Hazy Days

Hazy Days … Memories of Hazelton School still live strong in Eleanor Peterson 

By Jared Fiel.
Originally published Aug. 1998, Weld County Past Times, Greeley Tribune

She was 7 years old and was struggling with making an F in a handwriting lesson.

“I kept putting the curly part of the G on it,” she said.

Her teacher, a stern man named Mr. Bishop, came into the profession before the days of developmental standards or positive reinforcement. His solution to her learning problem was a sharp smack to the back of her neck with a 2-foot switch.

Eleanor Peterson, 92, said she can still feel that smack which sent her reeling backward, forced her to fall and strike her head on the hard desk behind her.

“It knocked me out,” she said.
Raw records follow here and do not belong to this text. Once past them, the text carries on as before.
(* ===== verification/PortalClaims.v ===== *)
(** * What a portal shows, and to whom

    A portal's query is the catalogue's with the portal's batch or domain as a
    filter, so its facets count what its filters select. Who reaches a portal
    sees rows of its scope only; slugs stay unique and well formed; a saved view
    is read back as it was saved; import candidates count each row once. On
    concrete tables: what a public portal
    without an organisation shows, and which filters a visitor can lift. *)
From stdpp Require Import list.
From S2P Require Import Prelude PyStr PyJson PyValue PyStrFacts TenantAccess JobsApi Entities Coauthor UnionFind Enrichment EnrichmentClaims AuditTrail EntityCatalog EntityCatalogClaims Portals.
From Stdlib Require Import Ascii String.

Local Open Scope string_scope.
Local Open Scope list_scope.
Local Open Scope Z_scope.
Local Open Scope py_scope.

Section claims.
Context (eloads : string -> option json) (ilike : string -> string -> bool) (db_lower : string -> string)
  (label_le : string -> string -> bool) (nulls_first : bool) (scan : Z -> Z -> Row -> Z) (tenants : Tenants) (domain_exists : string -> bool).
Local Notation query := (portal_entity_query eloads ilike).
Local Notation results := (get_catalog_results eloads ilike db_lower label_le nulls_first scan tenants).
Local Notation record := (get_catalog_record eloads ilike tenants).
Local Notation access := (resolve_portal_access tenants).

(** * The portal's query is the catalogue's *)
Definition plain_view (p : Portal) (f : Filters) : Prop := truthy (pt_domain p) = true /\ pt_batch p <> Some 0 /\ fl_work f = None /\ fl_concept f = None.
Lemma given_some v p : truthy v = true -> given (Some v) p = p v.
Proof. unfold given. by intros ->. Qed.
Lemma passes_matches p f r : plain_view p f ->
  matches ilike db_lower false "" (facet_filters p f) r = in_portal p r && passes ilike f r.
Proof.
  intros (Hd & Hb & Hw & Hc). unfold matches, passes, in_portal, in_quality, column_filters, facet_filters, has_batch.
  cbn [fl_search fl_min fl_max fl_batch fl_concept fl_type fl_domain fl_validation fl_enrichment fl_source fl_work forallb fst snd given].
  destruct (pt_batch p) as [b|] eqn:Eb.
  - destruct (b =? 0) eqn:E0; [apply Z.eqb_eq in E0; congruence|]. cbn [negb]. names. cbn [given orb].
    repeat match goal with |- context [given ?o ?q] => destruct (given o q) end;
      match goal with |- context [bool_decide ?P] => destruct (bool_decide P) end; rewrite ?andb_true_r, ?andb_false_r; reflexivity.
  - names. rewrite (given_some _ _ Hd). cbn [orb].
    repeat match goal with |- context [given ?o ?q] => destruct (given o q) end;
      destruct (text_is "domain" (pt_domain p) r); rewrite ?andb_true_r, ?andb_false_r; reflexivity.
Qed.
Lemma query_is_select p org_id f d : plain_view p f ->
  query p org_id f d = select ilike db_lower false "" org_id (facet_filters p f) d (rows_for eloads org_id (facet_filters p f) d).
Proof.
  intros H. unfold portal_entity_query, apply_entity_filters, select. names. cbv iota. cbn [fl_journal facet_filters].
  change (rows_for eloads org_id (facet_filters p f) d) with (if by_quality f then ensured eloads org_id d else entities d).
  rewrite filter_filter. f_equal. apply filter_ext. intros r. by rewrite (passes_matches p f r H).
Qed.

(** * Featured facets *)
Definition shown_facet (x : string) : Prop := x ∈ ALLOWED_FACETS /\ x <> "domain".
Lemma featured_shown fields : Forall shown_facet (normalize_featured_facets fields) /\ normalize_featured_facets fields <> [].
Proof.
  unfold normalize_featured_facets. set (step := fun acc x => if bool_decide (x = "domain") then acc else if bool_decide (x ∈ ALLOWED_FACETS) && negb (bool_decide (x ∈ acc)) then acc ++ [x] else acc).
  assert (H : forall l acc, Forall shown_facet acc -> Forall shown_facet (fold_left step l acc)).
  { induction l as [|x l IH]; intros acc Ha; cbn [fold_left]; [done|]. apply IH. unfold step.
    destruct (decide (x = "domain")) as [->|Hd]; [done|]. rewrite (bool_decide_eq_false_2 _ Hd).
    destruct (bool_decide (x ∈ ALLOWED_FACETS)) eqn:E; cbn [andb]; [|done]. destruct (negb _); [|done].
    apply Forall_app. split; [done|]. apply Forall_singleton. split; [by apply bool_decide_eq_true in E|done]. }
  specialize (H fields [] ltac:(constructor)). fold step. split.
  - destruct (bool_decide _); [done|]. apply Forall_app. split; [done|]. apply Forall_singleton. split; by apply (bool_decide_unpack _).
  - destruct (bool_decide _) eqn:E; [apply bool_decide_eq_true in E|by destruct (fold_left step fields [])]. intros E'. rewrite E' in E. by apply not_elem_of_nil in E.
Qed.
Lemma requested_names fs : Forall (fun x => x ∈ ALLOWED_FACETS) fs -> fs <> [] -> List.filter truthy (map strip (split_on "," (join "," fs))) = fs.
Proof.
  intros H Hne. assert (Ha : Forall (fun x => no_char ","%char x = true /\ strip x = x /\ truthy x = true) ALLOWED_FACETS) by (by apply (bool_decide_unpack _)).
  rewrite Forall_forall in Ha. rewrite (split_join ","%char) by (done || (eapply Forall_impl; [exact H|]; intros x Hx; by apply Ha)).
  clear Hne. induction H as [|x fs Hx _ IH]; [done|]. cbn [map List.filter]. destruct (Ha x Hx) as (_ & -> & ->). by rewrite IH.
Qed.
Fortunately, Bishop was only at Hazelton School for another year. “He wouldn’t last long now.”

Despite this rude awakening to school life, Peterson remembers her seven years at Hazelton – from 1913 to 1920 – with fondness. She was the oldest of five children and she started school a year later when her brother, Wesley, was old enough to go with her.
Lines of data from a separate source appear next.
(* ===== verification/Prelude.v ===== *)
(** * synapse-go: a verification library

    synapse-go is a Go toolkit of small packages that services are built from.  This library
    models nearly all of them: the circuit breaker, the caches, the Redis locks, limiters and
    counters, the task scheduler, idempotent request handling, the transactional outbox, tenant
    scoping of database statements, webhook signatures, tokens, one-time codes and permissions,
    jobs, redaction of personal data, upload keys and file storage, notifications, and the
    request middleware and responses around them.  Definitions follow the Go functions branch by
    branch and are executable; every [Example] and every witness evaluates them on concrete
    inputs.

    ** Parts of the program and the files that model them

    Foundations:
    - [Prelude] (this file): Go's [(value, error)] pairs as [res], the notation [x <-? m; k],
      the hint databases [go] and [go_rw], and the shared tactics.
    - [GoStd]: the language and its standard library as far as the sources use them: int64 and
      uint64 with wrap-around, [time], [strings], [strconv], [encoding/hex], UTF-8 decoding,
      [math.Pow] and float64 (the IEEE 754 arithmetic of [SpecFloat]), calendar dates, and [call],
      a round trip to a server that may fail before or after the server acts ([fault]).
    - [Dates]: the calendar, time zones and RFC 3339 parsing of package [time], with
      timeutil.ParseDateRange.  [Float]: the rounding error of float64 arithmetic.
    - [Regex]: Go's leftmost-first matching and replacement; [Words]: words over byte classes
      and what of a text survives a replacement.
    - [Gin]: request contexts and Gin as the classes [Gin] and [GinLaws], with the instance
      [MemGin].  [SqlSpec]: the tables behind GORM, as [Entity], [Table] and [TableLaws].
      [RedisSpec]: the Redis server, as [Redis] and [RedisLaws], and the command language of the
      Lua scripts.

    Requests and text:
    - [Pii]: pii/pii.go.  [Validate]: validate/validate.go, utils/phone.go, notification/.
    - [Net]: utils/ip.go and ginutil/ip.go, with [net.ParseIP] and address printing.
    - [Obs]: obs/.  [Web]: resp/ ([Resp]), bizerr/ ([Bizerr]), the rest of ginutil/ ([Ginutil]),
      and in [Mw] middleware/cors.go, middleware/requestid.go, the request-scoped parts of
      middleware/platform.go, and audit/middleware.go.
    - [Service]: config/ ([Config]), healthcheck/ ([Health]), event/bus.go ([Bus]),
      graceful/server.go ([Graceful]), migrate/migrate.go ([Migrate]).
    - [Logger]: logger/logger.go, with its callers interleaved at the atomic operations.
    - [Imaging]: imaging/imaging.go.  [Notify]: mailer/ and notify/.

    State and stores:
    - [Circuit]: circuitbreaker/breaker.go.  [Breaker] is the code, [Spec] the
      closed/open/half-open automaton it implements per key, [Documented] the one its comments
      describe, with one probe at a time while half-open.
    - [Lru]: cache/lru.go.  [Lru] keeps the linked list, the map and the heap of entries apart
      as the code does; [LruSpec] is the recency-ordered list.
    - [Tenant]: tenant/ (context values, middleware, and the GORM callbacks on [Table]).
    - [Db]: db/db.go, redis/redis.go and the ready-made health checks ([Conn]), db/hooks.go
      ([Hooks]), audit/store.go ([Audit]).
    - [Idempotency], [IdemHttp]: idempotency/idempotency.go (keys and hashes), model.go, repo.go
      ([Repo], on [Table]), service.go ([Begin], [Complete], ... on the class [Repository], which
      [Repo_laws] discharges), and middleware.go.
    - [RedisLocks]: lock/lock.go, lock/distributed.go, the lock manager and store of
      runtimeguard/redis.go, idempotent/idempotent.go.
    - [Scheduler]: scheduler/, as a step relation of the goroutines over the lock model.
    - [RedisData]: sequence/sequence.go and cache/cache.go.
    - [RuntimeGuard]: runtimeguard/limiter.go, lock.go, and the limiter of redis.go.
    - [RateLimit]: ratelimit/ (limits, Lua scripts, limiter, token estimator).
    - [Events]: outbox/ ([Outbox]) and reliableevents/ ([Reliable]).  [Consumers]: concurrent
      calls of MarkProcessed, cut at their round trips.  [Delivery]: the contract of
      reliableevents/service.go, a ledger of letters that wait, are delivered or are abandoned
      ([Ledger]), and the service as its implementation.
    - [Job]: job/job.go, job/cronguard.go, jobpayload/payload.go, utils/backoff.go,
      timeutil/backoff.go.
    - [Files]: files/files.go.  [Storage]: storage/, on the class [FileSystem] with the instance
      [MemFiles].

    Security:
    - [Sha256], [Webhook]: an executable SHA-256/HMAC, and webhook/webhook.go over it.
    - [Crypto]: crypto/ (random codes, and one-time passwords over an executable SHA-1 and Base32).
    - [Rbac]: rbac/rbac.go, middleware/permission.go, middleware/role.go.
    - [Auth], [Gates]: auth/auth.go; middleware/platform.go and middleware/auth.go over it, and the
      limiter keys runtimeguard/limiter.go builds from claims.
    - [Flows]: packages composed, the tenant middleware with the statements of its handlers, the
      token gate with the limiter behind it, and a token from its issue through the gate to the
      log lines, metadata and limiter key of the request.

    The packages meet in few places: the middleware calls the token service and Redis; the
    idempotency middleware calls its service, the service its repository, the repository a
    table; locks, limiters, counters, the scheduler and the cache share the Redis interface; the
    outbox, reliable events and tenant callbacks share the table interface; redaction sits behind
    logging and notification.  These meetings are the classes named above: a client's theorems are
    proved from the class's laws, and the implementation (or, for servers, a concrete [MemRedis],
    [MemTable], [MemGin] or [MemFiles]) satisfies them.

    ** How the code is rendered

    A struct is a [Record] with the Go field names, an error variable a constructor, a method a
    function on the state it may change.  A mutex-protected structure is used by whole
    operations, so an execution is a sequence of calls.  Clocks, random bytes, UUIDs and
    server times are arguments; a function that reads the clock twice takes two readings.
    Each request to Redis or to the database takes a [fault] of its own.  Where concurrency
    crosses several round trips the operation is cut at them: [Idempotency.IdemProps.interleave]
    schedules any number of [Begin] calls statement by statement (with [begin_is_its_steps]
    relating the steps to the function), [RedisData.Sequence.issue] the round trips of [Next], and
    [Scheduler] interleaves the goroutines of the tasks, the shutdown and the expiry of locks.
    Goroutines that only report under a mutex are the sequence of their reports, in any order.

    Go strings are byte sequences.  Integers are [Z]; where the width matters the wrap-around is
    written out ([wrap64]) or the theorem carries the range.

    ** What the theorems show

    - Refinement: the breaker answers as its automaton (and as the documented one on histories in
      which nobody asks while a probe is out), the LRU cache as the recency
      list, the concurrency slots as a counting semaphore, the repository as its interface, the
      whole reliable-events service, failing round trips included, as the ledger.
    - Exclusion: an unexpired Redis or in-process lock is not taken, removed or shortened by
      others; a locked task runs in one scheduler at a time while its lock lasts; one idempotency
      scope is started at most once by concurrent calls; sequence numbers never repeat.
    - Progress: a cancelled scheduler comes to rest, its wait group counting the goroutines that
      run at every moment; notification retries end, at the first success or after the last
      attempt allowed; concurrent users of the shared logger all return, with a logger that was
      stored (which need not be the configured one: [Logger] shows how that is lost).
    - Isolation: statements under a tenant whose conditions are chained by Where read and change
      that tenant's rows only (conditions chained by Or defeat the filter); object keys
      and stored files stay under their tenant and their root; limiter keys of different
      principals differ.  End to end, a request's tenant header decides which rows its handler
      can reach, a caller's limiter answers do not depend on other callers, and a request is
      attributed to the tenant and principal its token was issued for.
    - Replay: until its record expires a completed request is answered from it with the handlers
      not run, whatever other requests and garbage collection do meanwhile; different
      scopes share a storage key only if their own framings collide under SHA-256.
    - Limits: bounds on admitted calls of the in-process limiter, exact decisions and roll-back
      of the Redis limits, honest retry times, and what faults do to each.
    - Events: delivery at least once (an event not marked sent comes back until its sixth
      failure), oldest-first pending batches, once-only processing (also by concurrent
      consumers), the retry schedule, dispatch.
    - Rows: creation, update and clock stay in order under the timestamp hooks; the audit
      trail holds one entry for each write request when its saves succeed.
    - Security: webhook headers verify exactly what was signed; tokens are confined to their
      kind, audience and lifetime; one-time codes are accepted exactly in their window and
      generated secrets are always usable; gates and permission checks let through exactly what
      they should; no card, tax, Chinese mobile or identity number stands as a word of a text
      redacted by the rules for it.
    - Requests: a request id reaches the response, the handlers, outbound calls and logs; errors
      map to the documented answers; IPv4 addresses are read back as printed and classified as
      private exactly by their ranges; migration URLs are canonical.
    - Parsing and arithmetic: the cron guard is exact (where its zone ends in a space), the backoff
      schedules are the documented ones on float64 as far as int64 reaches, decimal printing agrees with the standard library's; payload
      integers are the numbers their values stand for; the default date range is the calendar
      month and a range is read back as printed; resized images fit their box.

    ** Bounds and fuel

    Recursion is structural except in [GoStd.fields_go], [trim_by], the regular-expression
    matcher and the like, whose fuel is the length of the string plus one (each step consumes a
    byte); [math.Pow], whose loop has a step for each of the 64 bits the exponent can have;
    decimal printing, with a step for each of the 20 digits of a uint64; IPv6 parsing, with one
    for each of the 8 groups; and the retry loops, which turn at most the configured number of
    times plus one.  Theorems on counters ask that values stay in int64, or below [2^53] where a
    Lua script reads them (Lua numbers are float64).  The default backoff is evaluated for every
    retry count up to 1000.  Image sides and their limits are below [2^31], where the rounding
    errors of float64 cannot add up to a pixel; dates are printed and read for the years 0 to
    9999, which RFC 3339 can write.

    ** Assumptions

    [RedisLaws] states the documented effect of each command on the keyspace; scripts are
    atomic.  [TableLaws] states INSERT with a unique key, SELECT, UPDATE and DELETE; text is
    compared byte by byte.  [WhereLaws] states what GORM documents of chained conditions: Where
    joins by AND, Or begins an alternative.  [GinLaws]
    states that context values and headers are read back as set; [FileSystemLaws] what the
    operating system's file calls do to the tree, in which distinct paths are distinct files (no links).  [JwtLaws] states that verification accepts what
    the same secret signed, until it expires, [MapJwtLaws] the same for free-form claims.
    [StampedLaws] states that setting one column leaves the others; [EntryTableLaws] that an
    INSERT into the audit table adds its entry.  [Drivers] and [Migrator] are what database drivers and
    golang-migrate answer, without laws.  [UnicodeCase] and [UnicodeCategory] stand for the
    Unicode tables.  No cryptographic hardness is assumed: statements that need it exhibit the
    collision.

    ** Not modelled

    auth/provider.go declares an interface and no code; the doc.go files hold comments.  Image
    decoding, scaling and encoding belong to the image libraries: the sizes are modelled, the
    pixels are not.  The timestamp hooks are modelled for statements on one row, not for GORM's
    batches, and Create for a plain INSERT: upserts (an ON CONFLICT clause, Save of a row whose id
    exists) are outside the theorems on tenants and timestamps.  Log lines are left out where nothing depends on them.  What is left of e-mail
    addresses and Russian phone numbers after redaction is computed by the model, with no theorem but
    [Pii.PiiProps.ru_mobile_survives]. *)
From stdpp Require Export base decidable strings gmap list fin_maps pretty.
From Stdlib Require Export ZArith Lia Sorting.Sorted.
From Stdlib Require Strings.String Strings.Ascii.
Export (notations) Stdlib.Strings.Ascii.

Abbreviation list_ascii_of_string := Stdlib.Strings.String.list_ascii_of_string.
Abbreviation string_of_list_ascii := Stdlib.Strings.String.string_of_list_ascii.
Abbreviation nat_of_ascii := Stdlib.Strings.Ascii.nat_of_ascii.
Abbreviation ascii_of_nat := Stdlib.Strings.Ascii.ascii_of_nat.
Abbreviation ascii := Stdlib.Strings.Ascii.ascii.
For the first few years, Peterson and her brother (and other siblings, later) had to walk 2.5 miles to school every morning. Both she and her brother sat in the first row, because that was where the first-graders were. The eighth-graders towered in the back of the one-room schoolhouse.

The school is currently at the intersection of 10th Street and 71st Avenue. But that was far from anywhere back in 1913.

“Nobody lived out there,” Peterson said. “We all had a long way to go.”

The commute to school got a little easier over the years when Wesley became old enough to drive a horse and buggy to school – about third grade, she said.

Peterson remembers one time when she had to stay later after school and Wesley left her one of their horses, Daisy, to ride home through the cold and sleet of winter.

“Wesley had big, thick mittens,” she said. “I didn’t. It was so cold, I couldn’t hold on to the reigns. Lucky for me, Daisy knew the way home. She brought me home safely.”

Fortunately for Peterson, not all her teachers were as strict as Bishop and not all the months were as cold as that one on the back of Daisy.